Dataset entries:
(* ===== verification/K8sApi.v ===== *)
(** * The operator's Kubernetes clients ([singleton.py], [_cached_k8s_api])

    One process-wide client per API group, built on first use. *)
From S2P Require Import Prelude PyValue Effects Logic Services KubeOps.

(** A Kubernetes API client: whether its requests carry the timeout. *)
Record ApiClient := MkApiClient { client_bounded : bool }.

Inductive k8s_client := CustomObjects | Apps | Batch | Core.
#[export] Instance k8s_client_eq_dec : EqDecision k8s_client.
Proof. solve_decision. Defined.

Record K8sClients := MkK8sClients {
  api_custom_objects : option ApiClient;
  api_apps : option ApiClient;
  api_batch : option ApiClient;
  api_core : option ApiClient;
}.

Definition no_clients : K8sClients := MkK8sClients None None None None.

Definition operator_api (slot : k8s_client) (m : K8sClients) : option ApiClient :=
  match slot with
  | CustomObjects => api_custom_objects m
  | Apps => api_apps m
  | Batch => api_batch m
  | Core => api_core m
  end.

Definition with_api (slot : k8s_client) (c : option ApiClient) (m : K8sClients) : K8sClients :=
  let pick slot' := if decide (slot' = slot) then c else operator_api slot' m in
  MkK8sClients (pick CustomObjects) (pick Apps) (pick Batch) (pick Core).

Section clients.
Context {W P : Type} `{KubeConfigApi W} `{Lens P K8sClients}.

Definition put_api (slot : k8s_client) (c : option ApiClient) : M W P unit :=
  m ← get_part (C:=K8sClients); put_part (with_api slot c m).

(** [_cached_k8s_api]: a strict client is not built without a configuration. *)
Definition _cached_k8s_api (slot : k8s_client) (strict : bool) : M W P ApiClient :=
  m ← get_part (C:=K8sClients);
  match operator_api slot m with
  | Some cached => mret cached
  | None =>
      try_except (load_operator_kube_config load_incluster_config load_kube_config)
        (λ e, match e with
              | ConfigException _ => Some (if strict then raise e else mret tt)
              | _ => None
              end);;
      let client := MkApiClient (apply_request_timeout false).1 in
      put_api slot (Some client);;
      mret client
  end.

Definition operator_custom_objects_api : M W P ApiClient := _cached_k8s_api CustomObjects true.
Definition operator_apps_api : M W P ApiClient := _cached_k8s_api Apps false.
Definition operator_batch_api : M W P ApiClient := _cached_k8s_api Batch false.
Definition operator_core_api : M W P ApiClient := _cached_k8s_api Core false.

Definition reset_operator_k8s_client : M W P unit := put_part no_clients.
End clients.

(** ** Facts *)

(** Every cached client has bounded requests. *)
Definition clients_bounded (m : K8sClients) : Prop :=
  ∀ slot c, operator_api slot m = Some c → client_bounded c = true.

Section facts.
Context {W P : Type} `{KubeConfigApi W} `{Lens P K8sClients}.
Implicit Types s : st W P.

Lemma operator_api_with slot slot' c m :
  operator_api slot' (with_api slot c m) = if decide (slot' = slot) then c else operator_api slot' m.
Proof. by destruct slot'. Qed.

Lemma cached_api_emits (Pa : action → Prop) slot strict :
  Pa LoadKubeConfig → within (emits Pa) (_cached_k8s_api (W:=W) (P:=P) slot strict).
Proof.
  intros HP. unfold _cached_k8s_api, load_operator_kube_config, put_api, put_part. solve_within.
  all: repeat case_match; simplify_eq; solve_within; done.
Qed.

(** What the loading of the configuration may change: not the memory. *)
Lemma load_config_mem : within (keeps mem) (load_operator_kube_config (W:=W) (P:=P) load_incluster_config load_kube_config).
Proof.
  intros s. unfold load_operator_kube_config, try_except, load_incluster_config, load_kube_config, ext.
  destruct (incluster_config_call _) as [[[]|e] w]; [done|]. destruct e; try done.
  by destruct (kube_config_call _) as [? w'].
Qed.

(** Every client the operator hands out, cached or new, sends requests
    under the timeout; a failed construction caches nothing, and a client that
    may work without a cluster configuration is always handed out when the
    configuration is what is missing. *)
Theorem api_bounded slot strict s r s' :
  clients_bounded (lget (mem s)) → _cached_k8s_api slot strict s = (r, s') →
  clients_bounded (lget (mem s')) ∧
  match r with
  | Ok c => client_bounded c = true ∧ operator_api slot (lget (mem s')) = Some c
  | Raise e => mem s' = mem s ∧ (strict = false → ∀ msg, e ≠ ConfigException msg)
  end.
Proof.
  intros Hb. unfold _cached_k8s_api. rewrite (bind_run get_part _ s (lget (mem s)) s) by done.
  destruct (operator_api slot _) as [c|] eqn:Ec; [intros [= <- <-]; eauto|].
  pose proof (load_config_mem s) as Hm. unfold keeps in Hm. unfold mbind at 1, M_bind at 1, try_except.
  destruct (load_operator_kube_config _ _ s) as [r1 s1] eqn:E1. simpl in Hm.
  assert (Hput : ∀ s2, mem s2 = mem s → (put_api slot (Some (MkApiClient true));; mret (MkApiClient true)) s2 = (r, s') →
    clients_bounded (lget (mem s')) ∧
    match r with
    | Ok c => client_bounded c = true ∧ operator_api slot (lget (mem s')) = Some c
    | Raise e => mem s' = mem s ∧ (strict = false → ∀ msg, e ≠ ConfigException msg)
    end).
  { intros s2 Hs2 [= <- <-]. simpl. rewrite lget_lput, Hs2. split.
    - intros slot' c. rewrite operator_api_with. case_decide; [by intros [= <-]|apply Hb].
    - split; [done|]. by rewrite operator_api_with, decide_True. }
  destruct r1 as [[]|e]; [by apply Hput|].
  destruct e; try (intros [= <- <-]; rewrite Hm; by split_and!).
  destruct strict; [intros [= <- <-]; rewrite Hm; by split_and!|by apply Hput].
Qed.

(** A component that does not overlap the clients is not touched. *)
Lemma cached_api_apart {D} `{Lens P D} `{!LensesApart P K8sClients D} slot strict :
  within (keeps (λ s, lget (C:=D) (mem s))) (_cached_k8s_api (W:=W) (P:=P) slot strict).
Proof.
  intros s. unfold _cached_k8s_api, keeps. rewrite (bind_run get_part _ s (lget (mem s)) s) by done.
  destruct (operator_api slot _) as [c|]; [done|].
  pose proof (load_config_mem s) as Hm. unfold keeps in Hm. unfold mbind at 1, M_bind at 1, try_except.
  destruct (load_operator_kube_config _ _ s) as [r1 s1]. simpl in Hm.
  assert (Hput : ∀ s2, mem s2 = mem s →
    lget (C:=D) (mem ((put_api slot (Some (MkApiClient true));; mret (MkApiClient true)) s2).2) = lget (mem s)).
  { intros s2 Hs2. simpl. by rewrite lget_apart, Hs2. }
  destruct r1 as [[]|e]; [by apply Hput|]. destruct e; try (simpl; by rewrite Hm).
  destruct strict; [simpl; by rewrite Hm|by apply Hput].
Qed.
End facts.
#[export] Hint Resolve cached_api_emits : within.

(** The first client of a fresh process. *)
#[local] Instance no_config : KubeConfigApi unit := {
  incluster_config_call w := (Raise (ConfigException "no cluster"), w);
  kube_config_call w := (Raise (ConfigException "no kubeconfig"), w);
}.

Lemma api_bounded_witness :
  let s : st unit K8sClients := St tt no_clients (StoreMem ∅ None) [] in
  client_bounded (MkApiClient true) = true ∧
  operator_api Core (lget (mem (_cached_k8s_api Core false s).2)) = Some (MkApiClient true).
Proof.
  cbv zeta. refine (proj2 (api_bounded Core false (St tt no_clients (StoreMem ∅ None) []) (Ok (MkApiClient true)) _ _ eq_refl)).
  by intros [].
Defined.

REQUIREMENT: Output every record exactly as written, with nothing dropped.

EXPECTED ANSWER:
(* ===== verification/K8sApi.v ===== *)
(** * The operator's Kubernetes clients ([singleton.py], [_cached_k8s_api])

    One process-wide client per API group, built on first use. *)
From S2P Require Import Prelude PyValue Effects Logic Services KubeOps.

(** A Kubernetes API client: whether its requests carry the timeout. *)
Record ApiClient := MkApiClient { client_bounded : bool }.

Inductive k8s_client := CustomObjects | Apps | Batch | Core.
#[export] Instance k8s_client_eq_dec : EqDecision k8s_client.
Proof. solve_decision. Defined.

Record K8sClients := MkK8sClients {
  api_custom_objects : option ApiClient;
  api_apps : option ApiClient;
  api_batch : option ApiClient;
  api_core : option ApiClient;
}.

Definition no_clients : K8sClients := MkK8sClients None None None None.

Definition operator_api (slot : k8s_client) (m : K8sClients) : option ApiClient :=
  match slot with
  | CustomObjects => api_custom_objects m
  | Apps => api_apps m
  | Batch => api_batch m
  | Core => api_core m
  end.

Definition with_api (slot : k8s_client) (c : option ApiClient) (m : K8sClients) : K8sClients :=
  let pick slot' := if decide (slot' = slot) then c else operator_api slot' m in
  MkK8sClients (pick CustomObjects) (pick Apps) (pick Batch) (pick Core).

Section clients.
Context {W P : Type} `{KubeConfigApi W} `{Lens P K8sClients}.

Definition put_api (slot : k8s_client) (c : option ApiClient) : M W P unit :=
  m ← get_part (C:=K8sClients); put_part (with_api slot c m).

(** [_cached_k8s_api]: a strict client is not built without a configuration. *)
Definition _cached_k8s_api (slot : k8s_client) (strict : bool) : M W P ApiClient :=
  m ← get_part (C:=K8sClients);
  match operator_api slot m with
  | Some cached => mret cached
  | None =>
      try_except (load_operator_kube_config load_incluster_config load_kube_config)
        (λ e, match e with
              | ConfigException _ => Some (if strict then raise e else mret tt)
              | _ => None
              end);;
      let client := MkApiClient (apply_request_timeout false).1 in
      put_api slot (Some client);;
      mret client
  end.

Definition operator_custom_objects_api : M W P ApiClient := _cached_k8s_api CustomObjects true.
Definition operator_apps_api : M W P ApiClient := _cached_k8s_api Apps false.
Definition operator_batch_api : M W P ApiClient := _cached_k8s_api Batch false.
Definition operator_core_api : M W P ApiClient := _cached_k8s_api Core false.

Definition reset_operator_k8s_client : M W P unit := put_part no_clients.
End clients.

(** ** Facts *)

(** Every cached client has bounded requests. *)
Definition clients_bounded (m : K8sClients) : Prop :=
  ∀ slot c, operator_api slot m = Some c → client_bounded c = true.

Section facts.
Context {W P : Type} `{KubeConfigApi W} `{Lens P K8sClients}.
Implicit Types s : st W P.

Lemma operator_api_with slot slot' c m :
  operator_api slot' (with_api slot c m) = if decide (slot' = slot) then c else operator_api slot' m.
Proof. by destruct slot'. Qed.

Lemma cached_api_emits (Pa : action → Prop) slot strict :
  Pa LoadKubeConfig → within (emits Pa) (_cached_k8s_api (W:=W) (P:=P) slot strict).
Proof.
  intros HP. unfold _cached_k8s_api, load_operator_kube_config, put_api, put_part. solve_within.
  all: repeat case_match; simplify_eq; solve_within; done.
Qed.

(** What the loading of the configuration may change: not the memory. *)
Lemma load_config_mem : within (keeps mem) (load_operator_kube_config (W:=W) (P:=P) load_incluster_config load_kube_config).
Proof.
  intros s. unfold load_operator_kube_config, try_except, load_incluster_config, load_kube_config, ext.
  destruct (incluster_config_call _) as [[[]|e] w]; [done|]. destruct e; try done.
  by destruct (kube_config_call _) as [? w'].
Qed.

(** Every client the operator hands out, cached or new, sends requests
    under the timeout; a failed construction caches nothing, and a client that
    may work without a cluster configuration is always handed out when the
    configuration is what is missing. *)
Theorem api_bounded slot strict s r s' :
  clients_bounded (lget (mem s)) → _cached_k8s_api slot strict s = (r, s') →
  clients_bounded (lget (mem s')) ∧
  match r with
  | Ok c => client_bounded c = true ∧ operator_api slot (lget (mem s')) = Some c
  | Raise e => mem s' = mem s ∧ (strict = false → ∀ msg, e ≠ ConfigException msg)
  end.
Proof.
  intros Hb. unfold _cached_k8s_api. rewrite (bind_run get_part _ s (lget (mem s)) s) by done.
  destruct (operator_api slot _) as [c|] eqn:Ec; [intros [= <- <-]; eauto|].
  pose proof (load_config_mem s) as Hm. unfold keeps in Hm. unfold mbind at 1, M_bind at 1, try_except.
  destruct (load_operator_kube_config _ _ s) as [r1 s1] eqn:E1. simpl in Hm.
  assert (Hput : ∀ s2, mem s2 = mem s → (put_api slot (Some (MkApiClient true));; mret (MkApiClient true)) s2 = (r, s') →
    clients_bounded (lget (mem s')) ∧
    match r with
    | Ok c => client_bounded c = true ∧ operator_api slot (lget (mem s')) = Some c
    | Raise e => mem s' = mem s ∧ (strict = false → ∀ msg, e ≠ ConfigException msg)
    end).
  { intros s2 Hs2 [= <- <-]. simpl. rewrite lget_lput, Hs2. split.
    - intros slot' c. rewrite operator_api_with. case_decide; [by intros [= <-]|apply Hb].
    - split; [done|]. by rewrite operator_api_with, decide_True. }
  destruct r1 as [[]|e]; [by apply Hput|].
  destruct e; try (intros [= <- <-]; rewrite Hm; by split_and!).
  destruct strict; [intros [= <- <-]; rewrite Hm; by split_and!|by apply Hput].
Qed.

(** A component that does not overlap the clients is not touched. *)
Lemma cached_api_apart {D} `{Lens P D} `{!LensesApart P K8sClients D} slot strict :
  within (keeps (λ s, lget (C:=D) (mem s))) (_cached_k8s_api (W:=W) (P:=P) slot strict).
Proof.
  intros s. unfold _cached_k8s_api, keeps. rewrite (bind_run get_part _ s (lget (mem s)) s) by done.
  destruct (operator_api slot _) as [c|]; [done|].
  pose proof (load_config_mem s) as Hm. unfold keeps in Hm. unfold mbind at 1, M_bind at 1, try_except.
  destruct (load_operator_kube_config _ _ s) as [r1 s1]. simpl in Hm.
  assert (Hput : ∀ s2, mem s2 = mem s →
    lget (C:=D) (mem ((put_api slot (Some (MkApiClient true));; mret (MkApiClient true)) s2).2) = lget (mem s)).
  { intros s2 Hs2. simpl. by rewrite lget_apart, Hs2. }
  destruct r1 as [[]|e]; [by apply Hput|]. destruct e; try (simpl; by rewrite Hm).
  destruct strict; [simpl; by rewrite Hm|by apply Hput].
Qed.
End facts.
#[export] Hint Resolve cached_api_emits : within.

(** The first client of a fresh process. *)
#[local] Instance no_config : KubeConfigApi unit := {
  incluster_config_call w := (Raise (ConfigException "no cluster"), w);
  kube_config_call w := (Raise (ConfigException "no kubeconfig"), w);
}.

Lemma api_bounded_witness :
  let s : st unit K8sClients := St tt no_clients (StoreMem ∅ None) [] in
  client_bounded (MkApiClient true) = true ∧
  operator_api Core (lget (mem (_cached_k8s_api Core false s).2)) = Some (MkApiClient true).
Proof.
  cbv zeta. refine (proj2 (api_bounded Core false (St tt no_clients (StoreMem ∅ None) []) (Ok (MkApiClient true)) _ _ eq_refl)).
  by intros [].
Defined.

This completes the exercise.